(** * laxels/llm: streaming chat responses and exponential backoff

    A shallow embedding of [src/stream.ts] (the chunk transformer
    [modifyChunk], the transform stage [ModifyChunkStream], the consumer
    [streamChatResponse], [getAPIStream], [getResponseStream],
    [streamSingleResponse]) and of the retry wrapper
    [withExponentialBackoff] of [src/request.ts], together with the part of
    the JavaScript runtime these functions call: string primitives,
    [JSON.parse], [JSON.stringify], property access, [ToString],
    [ToBoolean] and exceptions.

    Conventions.
    - A JavaScript string is a list of UTF-16 code units, each an [N].
      Nothing below relies on a unit being smaller than 2^16.
    - A [Buffer] is represented by the text [Buffer.toString()] decodes from
      it; [Buffer.from (s)] followed by [toString ()] is the identity on
      the strings [JSON.stringify] produces (they are well-formed UTF-16).
    - An exception is a value of [jserror]; code that can throw returns a
      [completion].
    - Numbers are IEEE-754 doubles.  Those read by [JSON.parse] are
      computed exactly; the sums and products of the retry wrapper are the
      rounded ones.  The parameters of the retry wrapper are integers,
      written as [Z] and read as the doubles nearest to them. *)

From Stdlib Require Import List NArith ZArith PArith Bool Lia String Ascii QArith Qround Qpower.
Import ListNotations.

(** ** JavaScript strings *)

Module JSString.

Definition jsstr := list N.

(** [js "abc"] is the JavaScript string with the same (ASCII) characters. *)
Definition js (s : string) : jsstr :=
  List.map N_of_ascii (list_ascii_of_string s).

(** [jq] is [js] with every apostrophe replaced by a double quote, to write
    JSON text in examples. *)
Definition jq (s : string) : jsstr :=
  List.map (fun c => if N.eqb c 39 then 34%N else c) (js s).

Definition LF : N := 10.

Fixpoint str_eqb (a b : jsstr) : bool :=
  match a, b with
  | [], [] => true
  | x :: a', y :: b' => N.eqb x y && str_eqb a' b'
  | _, _ => false
  end.

(** [String.prototype.startsWith]. *)
Fixpoint startsWith (p s : jsstr) : bool :=
  match p with
  | [] => true
  | x :: p' =>
      match s with
      | [] => false
      | y :: s' => N.eqb x y && startsWith p' s'
      end
  end.

(** [String.prototype.includes]. *)
Fixpoint includes (p s : jsstr) : bool :=
  startsWith p s ||
  match s with
  | [] => false
  | _ :: s' => includes p s'
  end.

(** [String.prototype.slice (n)] for [0 <= n]. *)
Definition slice (n : nat) (s : jsstr) : jsstr := skipn n s.

(** WhiteSpace and LineTerminator code units, the ones [trim] removes. *)
Definition isWhiteSpace (c : N) : bool :=
  ((9 <=? c) && (c <=? 13) || (c =? 32) || (c =? 160) || (c =? 5760)
   || (8192 <=? c) && (c <=? 8202) || (c =? 8232) || (c =? 8233)
   || (c =? 8239) || (c =? 8287) || (c =? 12288) || (c =? 65279))%N.

Fixpoint trimStart (s : jsstr) : jsstr :=
  match s with
  | [] => []
  | c :: s' => if isWhiteSpace c then trimStart s' else s
  end.

Definition trimEnd (s : jsstr) : jsstr := rev (trimStart (rev s)).

(** [String.prototype.trim]. *)
Definition trim (s : jsstr) : jsstr := trimEnd (trimStart s).

(** [split_go sep s skip cur] scans [s] from left to right; [cur] is the
    segment being read (reversed) and [skip] the number of units of a
    separator just matched that are still to be passed over. *)
Fixpoint split_go (sep s : jsstr) (skip : nat) (cur : jsstr) : list jsstr :=
  match s with
  | [] => [rev cur]
  | c :: s' =>
      match skip with
      | S k => split_go sep s' k cur
      | O =>
          if startsWith sep s
          then rev cur :: split_go sep s' (List.length sep - 1) []
          else split_go sep s' 0 (c :: cur)
      end
  end.

(** [String.prototype.split (sep)] for a non-empty separator. *)
Definition split (sep s : jsstr) : list jsstr := split_go sep s 0 [].

End JSString.
Export JSString.

(** ** JavaScript numbers: the doubles [JSON.parse] produces *)

Module JSNumber.

Local Open Scope Z_scope.

(** A double other than NaN: a zero, an infinity, or [m * 2^e] with
    [2^52 <= m < 2^53] and [-1074 <= e <= 971] (normal) or [m < 2^52] and
    [e = -1074] (subnormal). *)
Inductive double : Type :=
| DZero (neg : bool)
| DFinite (neg : bool) (m : positive) (e : Z)
| DInfinity (neg : bool).

Definition double_eqb (x y : double) : bool :=
  match x, y with
  | DZero a, DZero b => Bool.eqb a b
  | DInfinity a, DInfinity b => Bool.eqb a b
  | DFinite a m e, DFinite b m' e' => Bool.eqb a b && Pos.eqb m m' && Z.eqb e e'
  | _, _ => false
  end.

(** [x === 0] holds of both zeros. *)
Definition isZero (x : double) : bool :=
  match x with DZero _ => true | _ => false end.

(** The integer [t] with [2^t <= n / d < 2^(t+1)]. *)
Definition log2_ratio (n d : positive) : Z :=
  let t0 := Z.log2 (Zpos n) - Z.log2 (Zpos d) in
  let ge := if 0 <=? t0 then Zpos d * 2 ^ t0 <=? Zpos n
            else Zpos d <=? Zpos n * 2 ^ (- t0) in
  if ge then t0 else t0 - 1.

(** The integer nearest to [num / den], ties to even. *)
Definition round_half_even (num den : Z) : Z :=
  let q := num / den in
  let r := num mod den in
  if 2 * r <? den then q
  else if den <? 2 * r then q + 1
  else if Z.even q then q else q + 1.

(** The double nearest to the rational [n / d] (round to nearest, ties to
    even), with gradual underflow and overflow to infinity. *)
Definition round_ratio (neg : bool) (n d : positive) : double :=
  let t := log2_ratio n d in
  let p := Z.max (t - 52) (-1074) in
  let q := if 0 <=? p then round_half_even (Zpos n) (Zpos d * 2 ^ p)
           else round_half_even (Zpos n * 2 ^ (- p)) (Zpos d) in
  let '(q, p) := if q =? 2 ^ 53 then (2 ^ 52, p + 1) else (q, p) in
  match q with
  | Zpos m => if 971 <? p then DInfinity neg else DFinite neg m p
  | _ => DZero neg
  end.

(** The double nearest to [m * 10^e]. *)
Definition of_decimal (neg : bool) (m : N) (e : Z) : double :=
  match m with
  | N0 => DZero neg
  | Npos pm =>
      if 0 <=? e then round_ratio neg (pm * Z.to_pos (10 ^ e)) 1
      else round_ratio neg pm (Z.to_pos (10 ^ (- e)))
  end.

(** The double of a non-negative integer (an array or string length). *)
Definition of_N (n : N) : double := of_decimal false n 0.

Fixpoint digits_go (fuel : nat) (v : N) (acc : jsstr) : jsstr :=
  match fuel with
  | O => acc
  | S f =>
      if (v <? 10)%N then (48 + v)%N :: acc
      else digits_go f (v / 10)%N ((48 + v mod 10)%N :: acc)
  end.

(** The decimal digits of [v], most significant first. *)
Definition decimal (v : N) : jsstr := digits_go (S (N.size_nat v)) v [].

Fixpoint first_scale (fuel : nat) (a b : Z) (j : Z) : Z :=
  match fuel with
  | O => j
  | S f => if b <=? a * 10 ^ j then j else first_scale f a b (j + 1)
  end.

(** The integer [n] with [10^(n-1) <= a / b < 10^n], for a positive double
    [a / b]. *)
Definition decimal_exponent (a b : Z) : Z :=
  if b <=? a then Z.of_nat (List.length (decimal (Z.to_N (a / b))))
  else 1 - first_scale 400 a b 1.

(** The [k]-digit decimals [s * 10^t] next to [a / b] on either side; the
    ones that read back as [x] are kept and the nearer one wins. *)
Definition try_digits (x : double) (a b n k : Z) : option (Z * Z) :=
  let t := n - k in
  let '(num, den) := if 0 <=? t then (a, b * 10 ^ t) else (a * 10 ^ (- t), b) in
  let lo := num / den in
  let r := num mod den in
  let hi := lo + 1 in
  let ok s := double_eqb (of_decimal false (Z.to_N s) t) x in
  match ok lo, ok hi with
  | true, true =>
      Some (if 2 * r <? den then lo
            else if den <? 2 * r then hi
            else if Z.even lo then lo else hi, t)
  | true, false => Some (lo, t)
  | false, true => Some (hi, t)
  | false, false => None
  end.

Fixpoint shortest (fuel : nat) (x : double) (a b n k : Z) : Z * Z :=
  match fuel with
  | O => (a / b, 0)
  | S f =>
      match try_digits x a b n k with
      | Some r => r
      | None => shortest f x a b n (k + 1)
      end
  end.

Fixpoint strip_zeros (rev_digits : jsstr) : jsstr :=
  match rev_digits with
  | c :: (_ :: _) as r => if (c =? 48)%N then strip_zeros r else rev_digits
  | _ => rev_digits
  end.

(** Number::toString for the positive value [s * 10^t]. *)
Definition format (s t : Z) : jsstr :=
  let all := decimal (Z.to_N s) in
  let n := t + Z.of_nat (List.length all) in
  let ds := rev (strip_zeros (rev all)) in
  let k := Z.of_nat (List.length ds) in
  if (k <=? n) && (n <=? 21) then ds ++ repeat 48%N (Z.to_nat (n - k))
  else if (0 <? n) && (n <=? 21) then
    firstn (Z.to_nat n) ds ++ 46%N :: skipn (Z.to_nat n) ds
  else if (-6 <? n) && (n <=? 0) then
    48%N :: 46%N :: repeat 48%N (Z.to_nat (- n)) ++ ds
  else
    let e := n - 1 in
    let es := (if e <? 0 then 45%N else 43%N) :: decimal (Z.to_N (Z.abs e)) in
    if k =? 1 then ds ++ 101%N :: es
    else firstn 1 ds ++ 46%N :: skipn 1 ds ++ 101%N :: es.

(** Number::toString (radix 10): the shortest decimal that reads back as
    the same double. *)
Definition toString (x : double) : jsstr :=
  match x with
  | DZero _ => [48%N]
  | DInfinity neg => (if neg then [45%N] else []) ++ js "Infinity"
  | DFinite neg m e =>
      let '(a, b) := if 0 <=? e then (Zpos m * 2 ^ e, 1) else (Zpos m, 2 ^ (- e)) in
      let '(s, t) := shortest 17 x a b (decimal_exponent a b) 1 in
      (if neg then [45%N] else []) ++ format s t
  end.

End JSNumber.

(** ** Arithmetic on JavaScript numbers *)

(** The numbers of the retry wrapper are IEEE-754 doubles, and its sums and
    products are the rounded ones.  A [number] is a double or NaN. *)
Module JSArith.

Import JSNumber.
Local Open Scope Z_scope.

Inductive number : Type :=
| Num (x : double)
| NaN.

(** The double nearest to [m * 2^e], for [0 < m] (round to nearest, ties to
    even), with gradual underflow and overflow to infinity: [t] is the
    exponent of the leading bit, [p] the exponent of the last bit kept. *)
Definition round_dyadic (neg : bool) (m e : Z) : double :=
  let t := Z.log2 m + e in
  let p := Z.max (t - 52) (-1074) in
  let q := round_half_even (m * 2 ^ Z.max 0 (e - p)) (2 ^ Z.max 0 (p - e)) in
  let '(q, p) := if q =? 2 ^ 53 then (2 ^ 52, p + 1) else (q, p) in
  match q with
  | Zpos k => if 971 <? p then DInfinity neg else DFinite neg k p
  | _ => DZero neg
  end.

(** The double of the integer [s * 2^e]; [zero] is the sign of the result
    when [s] is 0. *)
Definition round_signed (s e : Z) (zero : bool) : double :=
  match s with
  | Z0 => DZero zero
  | Zpos m => round_dyadic false (Zpos m) e
  | Zneg m => round_dyadic true (Zpos m) e
  end.

(** The number an integer literal denotes: the nearest double. *)
Definition ofInteger (z : Z) : double := round_signed z 0 false.

Definition signed (neg : bool) (m : positive) : Z := if neg then Zneg m else Zpos m.

Definition negative (x : double) : bool :=
  match x with
  | DZero neg => neg
  | DFinite neg _ _ => neg
  | DInfinity neg => neg
  end.

(** Number::add, the [+] of two numbers. *)
Definition Number_add (x y : number) : number :=
  match x, y with
  | Num a, Num b =>
      match a, b with
      | DInfinity s, DInfinity s' => if Bool.eqb s s' then Num a else NaN
      | DInfinity _, _ => Num a
      | _, DInfinity _ => Num b
      | DZero s, DZero s' => Num (DZero (s && s'))
      | DZero _, DFinite _ _ _ => Num b
      | DFinite _ _ _, DZero _ => Num a
      | DFinite s m e, DFinite s' m' e' =>
          let e0 := Z.min e e' in
          Num (round_signed (signed s m * 2 ^ (e - e0) + signed s' m' * 2 ^ (e' - e0))
                            e0 false)
      end
  | _, _ => NaN
  end.

(** Number::multiply, the [*] of two numbers. *)
Definition Number_multiply (x y : number) : number :=
  match x, y with
  | Num a, Num b =>
      let neg := xorb (negative a) (negative b) in
      match a, b with
      | DInfinity _, DZero _ => NaN
      | DZero _, DInfinity _ => NaN
      | DInfinity _, _ => Num (DInfinity neg)
      | _, DInfinity _ => Num (DInfinity neg)
      | DZero _, _ => Num (DZero neg)
      | _, DZero _ => Num (DZero neg)
      | DFinite _ m e, DFinite _ m' e' => Num (round_dyadic neg (Zpos m * Zpos m') (e + e'))
      end
  | _, _ => NaN
  end.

——

Goal of the exercise:
Report only a number, the count of lines in the listing that contain the word "stringify".

Your solution:
2